Терминология, которую использует Субири, дабы очертить свою мысль в ее важнейших поворотах, сохраняет феноменологические приметы. Например, обратим внимание на следующий текст, где Субири разъясняет: ценность «имеет основанием условие, в котором сама реальность пребывает перед моим актом оценки»: «Условие – это не разновидность субъективной реакции на реальное. Когда я встаю лицом к лицу с некоторой реальностью, чтобы подвергнуть ее оценке, то, разумеется, если бы с моей стороны не совершалось акта оценки, то не было бы и условия. Но […] так как этот акт объективен, то есть интенционально направлен на реальность как на intentum [предмет направленности] оценки, оказывается, что объективным термином оценки пребывает сама реальность. Это я позволяю ей пребывать, но пребывает – она. Мое дело – не субъективная реакция и не вмешательство в реальность вещи, но просто ‘позволить пребывать’»[29].
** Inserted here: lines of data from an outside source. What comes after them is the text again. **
(** X15. When the library carries its [GlobalWorkerOptions] and the worker
    script is fetched, read and made a blob, a call of [ensurePdfWorker] in
    a world without worker location and without promise returns with the
    blob URL both as the worker location and in
    [window.__pdfWorkerBlobUrl], after one fetch and without a warning. *)
Theorem worker_is_inlined env w lib current resp script url :
  pdfjsLib (win w) = Some lib ->
  GlobalWorkerOptions lib = Some current ->
  truthy_str (workerSrc lib) = false ->
  pdfWorkerReadyPromise w = None ->
  canInlineWorker env = true ->
  fetch_result env = Ok resp ->
  ok resp = true ->
  body_text resp = Ok script ->
  createObjectURL env script = Ok url ->
  ensurePdfWorker env w
  = ({| win := {| pdfjsLib := Some {| GlobalWorkerOptions := Some (Some url);
                                      disableWorker := disableWorker lib |};
                  pdfWorkerBlobUrl := Some url |};
        pdfWorkerReadyPromise := Some Fulfilled;
        log := log w ++ [EvProvision; EvFetch] |}, Ok tt).
Proof.
  intros Hlib Hopt Hsrc Hp Hcan Hfetch Hok Hbody Hurl.
  unfold ensurePdfWorker, ensurePdfWorker_call.
  rewrite Hlib, Hsrc, Hp. unfold start_provisioning. rewrite Hcan.
  unfold run_pending. cbn [set_promise pdfWorkerReadyPromise].
  unfold fetch_settled. rewrite Hfetch, Hok.
  cbn [set_promise pdfWorkerReadyPromise].
  unfold text_settled. rewrite Hbody, Hurl.
  unfold assign_workerSrc, assign_blobUrl.
  cbn [win set_window set_promise emit pdfjsLib pdfWorkerBlobUrl].
  rewrite Hlib, Hopt. cbv zeta.
  cbn [win set_window set_promise emit pdfjsLib pdfWorkerBlobUrl
       pdfWorkerReadyPromise log].
  unfold set_promise, set_window, emit.
  cbn [win pdfjsLib pdfWorkerBlobUrl pdfWorkerReadyPromise log].
  rewrite <- app_assoc. reflexivity.
Qed.

Lemma worker_is_inlined_witness :
  ensurePdfWorker env_inlining fresh_world
  = ({| win := {| pdfjsLib := Some {| GlobalWorkerOptions := Some (Some (lit "blob:1"));
                                      disableWorker := Some false |};
                  pdfWorkerBlobUrl := Some (lit "blob:1") |};
        pdfWorkerReadyPromise := Some Fulfilled;
        log := [EvProvision; EvFetch] |}, Ok tt).
Proof.
  apply (worker_is_inlined env_inlining fresh_world
           {| GlobalWorkerOptions := Some None; disableWorker := Some false |}
           None
           {| ok := true; status := lit "200";
              body_text := Ok (lit "onmessage = null") |}
           (lit "onmessage = null") (lit "blob:1"));
    reflexivity.
Defined.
Примечательно, что на этом зрелом этапе, который считается «метафизическим», мысль Субири сохраняет столь отчетливо выраженную связь с феноменологией, пусть даже в ее особой, трансформированной версии. Вот почему, несмотря на заявления самого Субири, следовало бы говорить либо о новом («ноологическом»?) этапе, либо разделить «метафизический этап» на две стадии: 1) стадию книги «О сущности» (1944–1968), на которой излагается метафизика как таковая, в строгом смысле «теории реальности»; 2) стадию трилогии «Чувствующий интеллект» (1968–1983), на которой «метафизика» предстает, как «первая философия», в форме ноологии. И тогда возникает более конкретный вопрос о том, является ли ноология некоей оригинальной разновидностью феноменологии или нет.
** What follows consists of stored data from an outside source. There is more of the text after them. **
(** Sampling a channel 0..7 that is not bound returns [EINVAL] and
    leaves the world as it was: no bus read, no publish.  For a bound
    channel exactly one value is published when the read returns [EOK] and
    none otherwise; the value goes to the handle of the channel as a
    [VARTYPE_UINT16] of two bytes, and it is the content of the sample
    after the read, below 256: the byte that the device delivered. *)
Theorem SampleChannel_publishes_iff_read_ok
        (st : ADS7830) (ch : Z) (w : world) :
  0 <= ch <= 7 ->
  let hv := hVar (get_channel st ch) in
  let data0 := uint8 (env_indeterminate (trace w) "data") in
  let result := fst (fst (ReadChannel st ch data0 w)) in
  let data := snd (fst (ReadChannel st ch data0 w)) in
  (hv = VAR_INVALID -> SampleChannel st ch w = (EINVAL, w))
  /\ (hv <> VAR_INVALID ->
      exists evs,
        trace (snd (SampleChannel st ch w)) = trace w ++ evs
        /\ (result = EOK ->
            published evs = [(hv, mkVarObject VARTYPE_UINT16 2 data)])
        /\ (result <> EOK ->
            published evs = [] /\ fst (SampleChannel st ch w) = result)
        /\ 0 <= data < 256
        /\ (forall b, byte_read evs = Some b -> data = uint8 b)).
Proof.
  intros Hch hv data0 result data.
  apply in_range_spec in Hch.
  unfold SampleChannel. rewrite Hch. fold hv.
  split.
  - intros Hhv. rewrite Hhv, Z.eqb_refl. reflexivity.
  - intros Hhv. apply Z.eqb_neq in Hhv. rewrite Hhv. cbn [negb].
    run. fold data0.
    destruct (ReadChannel_events st ch data0 w)
      as (bus & Htr & _ & Hdata & _ & Hpub).
    subst result data.
    destruct (ReadChannel st ch data0 w) as [[r d] w1] eqn:Hread.
    cbn [fst snd] in *.
    assert (Hrange : 0 <= d < 256).
    { rewrite Hdata. destruct (byte_read bus); [apply uint8_range|].
      apply uint8_range. }
    destruct (r =? EOK) eqn:Hr.
    + apply Z.eqb_eq in Hr. cbn [snd trace].
      exists (bus ++ [Ev_VAR_Set (hVarServer st) hv
                        (mkVarObject VARTYPE_UINT16 2 (uint16 d))
                        (env_VAR_Set (trace w1) (hVarServer st) hv
                           (mkVarObject VARTYPE_UINT16 2 (uint16 d)))]).
      rewrite Htr, app_assoc. split; [reflexivity|].
      rewrite published_app, Hpub, (uint16_of_byte d Hrange).
      split; [reflexivity|]. split; [intros Hne; contradiction|].
      split; [exact Hrange|].
      intros b Hb. rewrite byte_read_app in Hb.
      destruct (byte_read bus) as [b'|]; [|discriminate Hb].
      injection Hb as ->. exact Hdata.
    + apply Z.eqb_neq in Hr. cbn [snd fst].
      exists bus. split; [exact Htr|].
      split; [intros Heq; contradiction|].
      split; [split; [exact Hpub | reflexivity]|].
      split; [exact Hrange|].
      intros b Hb. rewrite Hb in Hdata. exact Hdata.
Qed.
End Sampling.

(** Channel 3 of the sample state on a working bus: the byte 200 is
    published to handle 13. *)
Lemma SampleChannel_publishes_iff_read_ok_witness :
  0 <= 3 <= 7
  /\ exists evs,
      trace (snd (@SampleChannel sample_platform (working_env 0)
                                 sample_state 3 sample_world))
      = trace sample_world ++ evs
      /\ published evs = [(13, mkVarObject VARTYPE_UINT16 2 200)].
Proof.
  split; [lia|].
  destruct (@SampleChannel_publishes_iff_read_ok sample_platform
              (working_env 0) sample_state 3 sample_world ltac:(lia))
    as (_ & Hbound).
  destruct (Hbound ltac:(discriminate)) as (evs & Htr & Hok & _).
  exists evs. split; [exact Htr | apply Hok; reflexivity].
Defined.

(** C9: what is published is not always a byte that was read.  On a bus
    where the address can be set and [write] and [read] both fail,
    [ReadChannel] returns [EOK] with the sample untouched, and
    [SampleChannel], whose sample holds nothing yet (77 here), publishes
    that to the variable of channel 3 and returns [EOK]: no byte was
    delivered by the device. *)
Theorem SampleChannel_publishes_unread_sample :
  let out := @SampleChannel sample_platform failing_transfer_env
                            sample_state 3 sample_world in
  fst out = EOK
  /\ In (Ev_read 7 (ReadErr EIO)) (trace (snd out))
  /\ byte_read (trace (snd out)) = None
  /\ published (trace (snd out))
     = [(13, mkVarObject VARTYPE_UINT16 2 77)].
Proof. vm_compute. repeat split; auto. Qed.

(** ** Status rendering: the lines *)

Lemma bus_events_no_lines (bus : list event) :
  forallb is_bus_event bus = true -> filter is_channel_line bus = [].
Proof.
  induction bus as [|e bus IH]; [reflexivity|].
  cbn [forallb]. intros Hb. apply andb_prop in Hb. destruct Hb as [He Hb].
  destruct e; try discriminate He; cbn; apply IH; exact Hb.
Qed.

Lemma channel_line_is_line (st : ADS7830) (fd ch data : Z) :
  is_channel_line (channel_line st fd ch data) = true
  /\ line_channel (channel_line st fd ch data) = ch.
Proof.
  unfold channel_line. destruct (negb _); split; reflexivity.
Qed.

Lemma rendered_block_lines (st : ADS7830) (fd ch : Z) (block : list event) :
  rendered_block st fd ch block ->
  map line_channel (filter is_channel_line block) = [ch].
Proof.
  intros (bus & -> & Hbus).
  rewrite filter_app, (bus_events_no_lines bus Hbus). cbn [app filter].
  destruct (channel_line_is_line st fd ch
              (match byte_read bus with Some b => uint8 b | None => 0 end))
    as [-> Hc].
  cbn [map]. rewrite Hc. reflexivity.
Qed.

Lemma rendered_blocks_lines (st : ADS7830) (fd : Z)
      (chs : list Z) (blocks : list (list event)) :
  Forall2 (rendered_block st fd) chs blocks ->
  map line_channel (filter is_channel_line (List.concat blocks)) = chs.
Proof.
  induction 1 as [|ch block chs blocks Hb _ IH]; [reflexivity|].
  cbn [List.concat]. rewrite filter_app, map_app, IH.
  rewrite (rendered_block_lines st fd ch block Hb). reflexivity.
Qed.

Section Rendering.
Context `{Platform} `{Env}.

Lemma PrintStatus_channel_block (st : ADS7830) (fd ch : Z) (w : world) :
  exists block,
    trace (snd (PrintStatus_channel st fd ch w)) = trace w ++ block
    /\ rendered_block st fd ch block.
Proof.
  unfold PrintStatus_channel. run.
  destruct (ReadChannel_events st ch 0 w) as (bus & Htr & Hbus & Hdata & _).
  destruct (ReadChannel st ch 0 w) as [[r d] w1]. cbn [fst snd] in *.
  exists (bus ++ [channel_line st fd ch d]). split.
  - unfold channel_line.
    destruct (negb (interval (get_channel st ch) =? 0));
      cbn [snd trace]; rewrite Htr, app_assoc; reflexivity.
  - exists bus. rewrite Hdata. split; [reflexivity | exact Hbus].
Qed.

Lemma PrintStatus_loop_blocks (st : ADS7830) (fd : Z) (n : nat) :
  forall (ch : Z) (w : world),
  exists blocks,
    trace (snd (PrintStatus_loop st fd ch n w)) = trace w ++ List.concat blocks
    /\ Forall2 (rendered_block st fd) (indices ch n) blocks.
Proof.
  induction n as [|n IH]; intros ch w.
  - exists []. cbn. rewrite app_nil_r. split; [reflexivity | constructor].
  - cbn [PrintStatus_loop indices]. unfold bind.
    destruct (PrintStatus_channel_block st fd ch w) as (block & Htr & Hblock).
    destruct (PrintStatus_channel st fd ch w) as [[] w1]. cbn [snd] in Htr.
    destruct (IH (ch + 1) w1) as (blocks & Htr' & Hblocks).
    exists (block :: blocks). split.
    + rewrite Htr', Htr. cbn [List.concat]. rewrite app_assoc. reflexivity.
    + constructor; assumption.
Qed.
Ответ одних исследователей по-прежнему отрицательный: ноология Субири никак не может быть феноменологией, ибо от Гуссерля в ней остается только требование радикальной установки – но уже не в феноменологической форме. Что касается базовых понятий философии Субири (понятий реальности, сущности, субстантивности, актуальности, религации), их нельзя считать ни производными от феноменологических понятий, ни альтернативными по отношению к ним[30]. Напротив, другие исследователи полагают, что философская позиция Субири близка к тому, «к чему по-своему стремился Гуссерль в феноменологии: к постановке проблемы знания на более радикальном уровне, нежели уровень старой метафизики или нововременной теории познания»[31]. Поэтому существенные новации в философии Субири возникают по ходу диалога (критического и преодолевающего) с феноменологией: например, «субирианское понятие реальности рождается в противостоянии не аристотелевскому понятию природы, а феноменологическому понятию вещи-смысла»[32].
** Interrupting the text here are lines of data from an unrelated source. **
(** The critical issues of the rules, outside the strict mode: they come
    from the rule on impossible future dates and carry the base
    confidence. *)
Lemma rule_issue_critical toLocaleDateString now add context i :
  strictMode (config context) = false ->
  In i (Rules.applyValidationRules toLocaleDateString now add context) ->
  vi_type i = critical ->
  vi_category i = general /\ vi_confidence i = (7 # 10)%Q.
Proof.
  intros Hstrict. unfold Rules.applyValidationRules, Rules.getValidationRules.
  cbn [flat_map Rules.rule_condition app].
  intros H Hcrit.
  repeat (apply in_app_or in H as [H|H]);
    match type of H with
    | In _ (if ?b then _ else _) => destruct b; [destruct H as [<-|[]]|destruct H]
    | In _ [] => destruct H
    end; try discriminate Hcrit.
  split; [reflexivity|].
  unfold Rules.ruleIssue, Rules.calculateRuleConfidence.
  cbn [vi_confidence Rules.rule_category Rules.isEducation Rules.isWork andb].
  now rewrite Hstrict.
Qed.

Lemma rule_issue_low toLocaleDateString now add context thresholds i :
  strictMode (config context) = false ->
  ((7 # 10) < confidenceThreshold thresholds)%Q ->
  In i (Rules.applyValidationRules toLocaleDateString now add context) ->
  Service.isLowConfidenceCritical thresholds i = isCritical i.
Proof.
  intros Hstrict Hthreshold Hi. unfold Service.isLowConfidenceCritical.
  destruct (isCritical i) eqn:Ec; [|apply andb_false_r].
  rewrite andb_true_r.
  assert (Hcrit : vi_type i = critical)
    by (unfold isCritical in Ec; destruct (vi_type i); congruence).
  destruct (rule_issue_critical _ _ _ _ _ Hstrict Hi Hcrit) as [_ ->].
  now apply Qltb_true.
Qed.

Lemma noCritical_filter_critical (l : list ValidationIssue) :
  noCritical (filter (fun i => negb (isCritical i)) l) = true.
Proof.
  induction l as [|i l IH]; simpl; auto.
  destruct (isCritical i) eqn:E; simpl; auto. unfold noCritical in *. simpl.
  now rewrite E, IH.
Qed.

Lemma rules_reclassified toLocaleDateString now add context thresholds :
  strictMode (config context) = false ->
  ((7 # 10) < confidenceThreshold thresholds)%Q ->
  let found := Rules.applyValidationRules toLocaleDateString now add context in
  Service.categorizeIssuesBySeverity thresholds found
  = Service.mkCategorized (filter (fun i => negb (isCritical i)) found)
                          (map Service.toWarning (filter isCritical found)).
Proof.
  intros Hstrict Hthreshold found. rewrite categorizeIssuesBySeverity_spec. f_equal.
  - apply filter_ext_in. intros i Hi. f_equal.
    exact (rule_issue_low toLocaleDateString now add context thresholds i Hstrict Hthreshold Hi).
  - f_equal. apply filter_ext_in. intros i Hi.
    exact (rule_issue_low toLocaleDateString now add context thresholds i Hstrict Hthreshold Hi).
Qed.

(** X15. Outside the strict mode the rules cannot make a resume invalid
    under a confidence threshold above 0.7, as the default 0.8: their only
    critical issue, the one on impossible future dates, has the confidence
    0.7, so [categorizeIssuesBySeverity] turns every critical issue of the
    rules into a warning and keeps the others. *)
Theorem rule_issues_never_stay_critical :
  forall (toLocaleDateString : Date -> string) (now : Date) (add : Q -> Q -> Q)
         (context : ValidationContext) (thresholds : ValidationConfig),
    strictMode (config context) = false ->
    ((7 # 10) < confidenceThreshold thresholds)%Q ->
    let found := Rules.applyValidationRules toLocaleDateString now add context in
    let sorted := Service.categorizeIssuesBySeverity thresholds found in
    noCritical (Service.cat_issues sorted) = true /\
    Service.cat_issues sorted = filter (fun i => negb (isCritical i)) found /\
    Service.convertedWarnings sorted = map Service.toWarning (filter isCritical found).
Proof.
  intros toLocaleDateString now add context thresholds Hstrict Hthreshold found sorted.
  unfold sorted, found. rewrite rules_reclassified by auto.
  cbn [Service.cat_issues Service.convertedWarnings].
  split; [apply noCritical_filter_critical|]. split; reflexivity.
Qed.

(* ================================================================== *)
(** * Runs with a logger that does not throw *)

Section QuietRuns.
Import Orchestrator Runs.
Variable this : ServiceObject.
Variable now : Date.
Hypothesis Hlog : loggingReturns this.

Ltac silent :=
  try solve [exfalso; eapply throw_not_returns; [eassumption|];
             destruct Hlog as (? & ? & ? & ? & ? & ? & ?); auto].

Ltac run_stage :=
  wp_steps; silent; simpl;
  repeat match goal with H : _ = _ |- _ => rewrite H end; simpl; try reflexivity.

Ltac state_fields :=
  cbn [okOr QuietRun.skippedIf l_allIssues l_warnings l_suggestions l_issues
       l_educationPeriods l_workExperience pushIssues pushWarnings pushSuggestions
       setWorkExperience setEducationPeriods setIssues initial app].

Lemma validateEducationStep_exact s :
  wp (validateEducationStep this)
     (fun _ s' =>
        s' = match validateEducationTimeline this (l_educationPeriods s) with
             | Ok found => pushIssues found s
             | Throw _ => pushWarnings [educationSkipped] s
             end)
     (fun _ _ => False) s.
Proof. unfold validateEducationStep. run_stage. Qed.

Lemma validateWorkStep_exact s :
  wp (validateWorkStep this)
     (fun _ s' =>
        s' = match validateWorkTimeline this (l_workExperience s) with
             | Ok found => pushIssues found s
             | Throw _ => pushWarnings [workSkipped] s
             end)
     (fun _ _ => False) s.
Proof. unfold validateWorkStep. run_stage. Qed.

Lemma applyRulesStep_exact (context : ValidationContext) s :
  wp (applyRulesStep this context)
     (fun _ s' =>
        s' = match applyValidationRules this context with
             | Ok found => pushIssues found s
             | Throw _ => pushWarnings [rulesSkipped] s
             end)
     (fun _ _ => False) s.
Proof. unfold applyRulesStep. run_stage. Qed.

Lemma suggestionStep_exact (context : ValidationContext) s :
  wp (suggestionStep this context)
     (fun _ s' =>
        s' = if isTypoDetectionEnabled (configManager this)
             then match generate this context (l_allIssues s) with
                  | Ok found => pushSuggestions found s
                  | Throw _ => pushWarnings [suggestionsSkipped] s
                  end
             else s)
     (fun _ _ => False) s.
Proof. unfold suggestionStep. run_stage. Qed.

Lemma validate_exact (resumeText operationId : string) :
  isEmpty (trim resumeText) = false ->
  wp (validate this now resumeText operationId)
     (fun r _ => r = QuietRun.result this now resumeText)
     (fun _ _ => False) initial.
Proof.
  intros Hblank. unfold validate. rewrite (nonblank_nonempty _ Hblank), Hblank.
  apply wp_bind. wp_step; silent. cbv beta.
  eapply wp_seq; [apply parseEducationStep_quiet; auto|]. intros ? s1 ->.
  eapply wp_seq; [apply parseWorkStep_quiet; auto|]. intros ? s2 ->.
  eapply wp_seq; [apply logExtractedDatesStep_quiet; auto|]. intros ? s3 ->.
  apply wp_bind, wp_get. simpl. unfold validateWith.
  fold (contextOfRun this now resumeText).
  eapply wp_seq; [apply validateEducationStep_exact|]. intros ? s4 ->.
  eapply wp_seq; [apply validateWorkStep_exact|]. intros ? s5 ->.
  eapply wp_seq; [apply applyRulesStep_exact|]. intros ? s6 ->.
  eapply wp_seq; [apply suggestionStep_exact|]. intros ? s7 ->.
  eapply wp_seq; [apply categorizeStep_spec|]. intros ? s8 (Hi8 & Hw8 & Hs8).
  eapply wp_mono; [apply finishStep_quiet; auto| |tauto].
  intros r ? ->. rewrite Hi8, Hw8, Hs8. clear Hi8 Hw8 Hs8 s8.
  unfold QuietRun.result, QuietRun.keptIssues, QuietRun.convertedIssues,
    QuietRun.stageWarnings, QuietRun.generated, validatorIssues.
  rewrite Hblank.
  destruct (validateEducationTimeline this (educationOf this resumeText)) as [fe|] eqn:Ee;
    state_fields; rewrite ?Ee; state_fields;
    destruct (validateWorkTimeline this (workOf this resumeText)) as [fw|] eqn:Ew;
    state_fields; rewrite ?Ew; state_fields;
    destruct (applyValidationRules this (contextOfRun this now resumeText)) as [fr|] eqn:Er;
    state_fields; rewrite ?app_nil_r, <- ?app_assoc;
    destruct (isTypoDetectionEnabled (configManager this));
    try match goal with
        | |- context [generate ?a ?b ?c] => destruct (generate a b c)
        end;
    state_fields; rewrite ?app_nil_r, <- ?app_assoc; reflexivity.
Qed.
В самом деле, когда в «Чувствующем интеллекте» Субири вводит понятие реальности как формальности, как «самого по себе», он делает это, в первую очередь, в противостоянии реальности «как таковой», как чему-то независимому от моего восприятия, как было свойственно представлять реальность старому реализму; но главным образом – в противостоянии феноменологии Гуссерля и Хайдеггера[33]. На вопрос: «Что есть в действительности то, что мы, люди, формально воспринимаем в чувствовании?», ответ феноменологии Гуссерля и Хайдегера гласил: то, что мы схватываем в восприятии, суть вещи-смыслы (стены, столы, двери и т. д.). Но, согласно Субири, «это радикальным образом неверно. В схватывании впечатления мне никогда не доводится постигнуть умом или воспринять чувствами стол. То, что я схватываю, есть некий комплекс мет, который функционирует в моей жизни как стол […], который в моей жизни обладает функцией или смыслом стола […] Вещи как моменты, или части, моей жизни представляют собой то, что я назвал «вещью-смыслом».
К этому следовало бы добавить, что такое сопряжение с феноменологией и противопоставление ей присутствует и в других базовых понятиях новой философии Субири: например, понятия «голой реальности» и «условия» связаны с понятиями «смысла» и «ценности». Отсюда возникают оппозиции «голой реальности» и «ценностной реальности», «вещи-реальности» и «вещи-смысла».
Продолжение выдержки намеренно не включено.